(** * EMI calculator relay: a shallow embedding of [emi_calculator.py]

    The module forwards four tool invocations to a REST backend.  Each tool
    builds a dictionary, hands it to [_post], and returns what [_post]
    returns.  The embedding keeps that shape: Python values are an inductive
    type with dictionaries as [gmap string], exceptions are explicit, and the
    one effect of the program -- the call to [requests.post] -- is recorded
    in a log of issued requests. *)

From Stdlib Require Import Floats.PrimFloat.
From stdpp Require Import gmap strings list fin_maps pretty.

Set Warnings "-register-all".

(** ** Python values *)

(** The values that travel through the relay: what a JSON document parses
    to, and what the typed tool arguments are made of. *)
Inductive pyval : Type :=
  | PNone
  | PBool (b : bool)
  | PInt (z : Z)
  | PFloat (f : float)
  | PStr (s : string)
  | PList (l : list pyval)
  | PDict (d : gmap string pyval).

Abbreviation pydict := (gmap string pyval).

(** ** Exceptions and outcomes *)

(** The classes below [requests.exceptions.RequestException] that matter
    here; the handler in [_post] catches the base class, hence all of them. *)
Inductive request_exception_class : Type :=
  | ConnectionError
  | Timeout
  | TooManyRedirects
  | MissingSchema
  | HTTPError
  | InvalidJSONError
  | JSONDecodeError.

Inductive exception : Type :=
  | RequestException (cls : request_exception_class) (msg : string)
  | KeyError (key : string).

(** [str(e)]: the message for a request exception, the quoted key for a
    [KeyError]. *)
Definition str (e : exception) : string :=
  match e with
  | RequestException _ msg => msg
  | KeyError key => "'" +:+ key +:+ "'"
  end.

Inductive outcome (A : Type) : Type :=
  | Returned (a : A)
  | Raised (e : exception).
Arguments Returned {A} a.
Arguments Raised {A} e.

#[global] Instance outcome_ret : MRet outcome := λ A a, Returned a.
#[global] Instance outcome_bind : MBind outcome := λ A B k m,
  match m with
  | Returned a => k a
  | Raised e => Raised e
  end.

(** ** The HTTP boundary *)

(** One call [requests.post(url, json=payload, timeout=t)]. *)
Record request : Type := mk_request {
  req_url : string;
  req_json : pydict;
  req_timeout : Z
}.

(** What the relay reads of a [requests.Response]: the status line, the
    final URL, and the result of calling [.json()] on it (the parsed body,
    or the exception raised when the body is not JSON). *)
Record response : Type := mk_response {
  status_code : Z;
  reason : string;
  response_url : string;
  response_json : outcome pyval
}.

(** [Response.raise_for_status] of the requests library: the message stays
    empty unless the status is 4xx or 5xx, and a non-empty message is
    raised as [HTTPError]. *)
Definition http_error_msg (r : response) : string :=
  if decide (400 ≤ status_code r < 500)%Z then
    pretty (status_code r) +:+ " Client Error: " +:+ reason r
      +:+ " for url: " +:+ response_url r
  else if decide (500 ≤ status_code r < 600)%Z then
    pretty (status_code r) +:+ " Server Error: " +:+ reason r
      +:+ " for url: " +:+ response_url r
  else "".

Definition raise_for_status (r : response) : outcome unit :=
  if decide (http_error_msg r = "") then Returned ()
  else Raised (RequestException HTTPError (http_error_msg r)).

(** ** Module start-up: [load_dotenv()] and [BASE_URL] *)

(** [load_dotenv()] with its default [override=False]: variables of the
    [.env] file are added to the process environment, variables already set
    keep their value.  [dotenv] is empty when there is no [.env] file. *)
Definition load_dotenv (dotenv environ : gmap string string)
  : gmap string string :=
  environ ∪ dotenv.

(** [os.getenv(key, default)]. *)
Definition getenv (environ : gmap string string) (key dflt : string)
  : string :=
  match environ !! key with
  | Some v => v
  | None => dflt
  end.

Definition BASE_URL (dotenv environ : gmap string string) : string :=
  getenv (load_dotenv dotenv environ)
    "EMI_API_BASE_URL" "http://localhost:8000/api".

(** ** The relay monad *)

(** A computation reads the module global [BASE_URL] and the behaviour of
    [requests.post], may raise, and logs every call to [requests.post]. *)
Record context : Type := mk_context {
  ctx_BASE_URL : string;
  ctx_post : request → outcome response
}.

Definition relay (A : Type) : Type := context → outcome A * list request.

#[global] Instance relay_ret : MRet relay := λ A a _, (Returned a, []).
#[global] Instance relay_bind : MBind relay := λ A B k m c,
  match m c with
  | (Returned a, log1) => let '(r, log2) := k a c in (r, log1 ++ log2)
  | (Raised e, log1) => (Raised e, log1)
  end.

Definition lift {A} (o : outcome A) : relay A := λ _, (o, []).

Definition read_BASE_URL : relay string := λ c, (Returned (ctx_BASE_URL c), []).

Definition requests_post (url : string) (json : pydict) (timeout : Z)
  : relay response :=
  λ c, let req := mk_request url json timeout in (ctx_post c req, [req]).

(** [try: body except <filter> as e: handler e]; [handler e = None] means
    the except clause does not match [e], which then propagates. *)
Definition try_except {A} (body : relay A)
    (handler : exception → option (relay A)) : relay A :=
  λ c,
  match body c with
  | (Returned a, log1) => (Returned a, log1)
  | (Raised e, log1) =>
      match handler e with
      | Some h => let '(r, log2) := h c in (r, log1 ++ log2)
      | None => (Raised e, log1)
      end
  end.

(** ** [_post] *)

(** The dictionary returned by the except clause of [_post]. *)
Definition backend_error (details : string) (payload : pydict) : pyval :=
  PDict {[ "error" := PStr "backend_error";
           "details" := PStr details;
           "payload" := PDict payload ]}.

Definition _post (path : string) (payload : pydict) : relay pyval :=
  base ← read_BASE_URL;
  let url := base +:+ path in
  try_except
    (response ← requests_post url payload 10;
     _ ← lift (raise_for_status response);
     lift (response_json response))
    (λ e, match e with
          | RequestException _ _ => Some (mret (backend_error (str e) payload))
          | _ => None
          end).

(** ** The four tools *)

Definition calculate_emi (principal interestRate : float) (tenure : Z)
    (calculation_method : string) : relay pyval :=
  let payload : pydict :=
    {[ "principal" := PFloat principal;
       "annual_rate" := PFloat interestRate;
       "tenure_months" := PInt tenure;
       "calculation_method" := PStr calculation_method ]} in
  _post "/calculate-emi" payload.

Definition calculate_schedule (principal interestRate : float) (tenure : Z)
    (calculation_method : string) : relay pyval :=
  let payload : pydict :=
    {[ "principal" := PFloat principal;
       "annual_rate" := PFloat interestRate;
       "tenure_months" := PInt tenure;
       "calculation_method" := PStr calculation_method ]} in
  _post "/amortization-schedule" payload.

(** [d[key]] and [d.get(key, dflt)] on a dictionary. *)
Definition getitem (d : pydict) (key : string) : outcome pyval :=
  match d !! key with
  | Some v => Returned v
  | None => Raised (KeyError key)
  end.

Definition dict_get (d : pydict) (key : string) (dflt : pyval) : pyval :=
  match d !! key with
  | Some v => v
  | None => dflt
  end.

(** The dictionary display in the loop body of [compare_loans]; its items
    are evaluated top to bottom, so the first missing key is the one
    reported. *)
Definition format_scenario (scenario : pydict) (calculation_method : string)
  : outcome pydict :=
  let name := dict_get scenario "name" PNone in
  principal ← getitem scenario "principal";
  annual_rate ← getitem scenario "interestRate";
  tenure_months ← getitem scenario "tenure";
  let method := dict_get scenario "calculation_method"
                  (PStr calculation_method) in
  mret ({[ "name" := name;
           "principal" := principal;
           "annual_rate" := annual_rate;
           "tenure_months" := tenure_months;
           "calculation_method" := method ]} : pydict).

(** [for scenario in scenarios: formatted_scenarios.append({...})]. *)
Fixpoint for_scenarios (scenarios : list pydict) (calculation_method : string)
    (formatted_scenarios : list pyval) : outcome (list pyval) :=
  match scenarios with
  | [] => Returned formatted_scenarios
  | scenario :: rest =>
      d ← format_scenario scenario calculation_method;
      for_scenarios rest calculation_method (formatted_scenarios ++ [PDict d])
  end.

Definition compare_loans (scenarios : list pydict)
    (calculation_method : string) : relay pyval :=
  formatted_scenarios ← lift (for_scenarios scenarios calculation_method []);
  let payload : pydict := {[ "scenarios" := PList formatted_scenarios ]} in
  _post "/compare-loans" payload.

Definition calculate_with_prepayment (principal interestRate : float)
    (tenure : Z) (prepayment_amount : float) (prepayment_frequency : string)
    (prepayment_start_month : Z) (calculation_method : string)
  : relay pyval :=
  let payload : pydict :=
    {[ "principal" := PFloat principal;
       "annual_rate" := PFloat interestRate;
       "tenure_months" := PInt tenure;
       "prepayment_amount" := PFloat prepayment_amount;
       "prepayment_frequency" := PStr prepayment_frequency;
       "prepayment_start_month" := PInt prepayment_start_month;
       "calculation_method" := PStr calculation_method ]} in
  _post "/calculate-with-prepayment" payload.

(** ** Tool registration and the running server *)

(** An invocation of one of the tools registered with [@mcp.tool()].  The
    trailing argument may be left out by the caller, in which case the
    parameter default ["reducing"] applies. *)
Inductive tool_call : Type :=
  | CalculateEmi (principal interestRate : float) (tenure : Z)
      (calculation_method : option string)
  | CalculateSchedule (principal interestRate : float) (tenure : Z)
      (calculation_method : option string)
  | CompareLoans (scenarios : list pydict)
      (calculation_method : option string)
  | CalculateWithPrepayment (principal interestRate : float) (tenure : Z)
      (prepayment_amount : float) (prepayment_frequency : string)
      (prepayment_start_month : Z) (calculation_method : option string).

Definition call_tool (tc : tool_call) : relay pyval :=
  match tc with
  | CalculateEmi p r t m => calculate_emi p r t (default "reducing" m)
  | CalculateSchedule p r t m =>
      calculate_schedule p r t (default "reducing" m)
  | CompareLoans ss m => compare_loans ss (default "reducing" m)
  | CalculateWithPrepayment p r t a f s m =>
      calculate_with_prepayment p r t a f s (default "reducing" m)
  end.

(** The process after start-up: [BASE_URL] has been read once from the
    environment, and tool calls run against it. *)
Definition server (dotenv environ : gmap string string)
    (post : request → outcome response) : context :=
  mk_context (BASE_URL dotenv environ) post.

(** The routes the module posts to. *)
Definition routes : list string :=
  [ "/calculate-emi"; "/amortization-schedule"; "/compare-loans";
    "/calculate-with-prepayment" ].

(** The keys a scenario of [compare_loans] is subscripted with. *)
Definition required_keys : list string :=
  [ "principal"; "interestRate"; "tenure" ].

(** ** Reading the result of [_post] *)

(** What [_post] returns, read off the answer of [requests.post]. *)
Definition post_answer (payload : pydict) (o : outcome response)
  : outcome pyval :=
  match o with
  | Raised (RequestException _ msg) => Returned (backend_error msg payload)
  | Raised e => Raised e
  | Returned r =>
      if decide (http_error_msg r = "") then
        match response_json r with
        | Returned v => Returned v
        | Raised (RequestException _ msg) =>
            Returned (backend_error msg payload)
        | Raised e => Raised e
        end
      else Returned (backend_error (http_error_msg r) payload)
  end.


(** ** Example backends *)

(** A backend that answers every request with [200 OK] and the body
    [{"emi": 8792.5}]. *)
Definition emi_backend : context :=
  mk_context "http://localhost:8000/api"
    (λ req, Returned (mk_response 200 "OK" (req_url req)
                        (Returned (PDict {[ "emi" := PFloat 8792.5 ]})))).

(** A backend that answers every request with [500]. *)
Definition failing_backend : context :=
  mk_context "http://localhost:8000/api"
    (λ req, Returned (mk_response 500 "Internal Server Error" (req_url req)
                        (Raised (RequestException JSONDecodeError
                                   "Expecting value")))).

----------

TASK BRIEF: Look above and repeat, character for character, the lines from the first one to the line with "builds a dictionary, hands", counting both.

RESPONSE TO THE EXERCISE:
(** * EMI calculator relay: a shallow embedding of [emi_calculator.py]

    The module forwards four tool invocations to a REST backend.  Each tool
    builds a dictionary, hands it to [_post], and returns what [_post]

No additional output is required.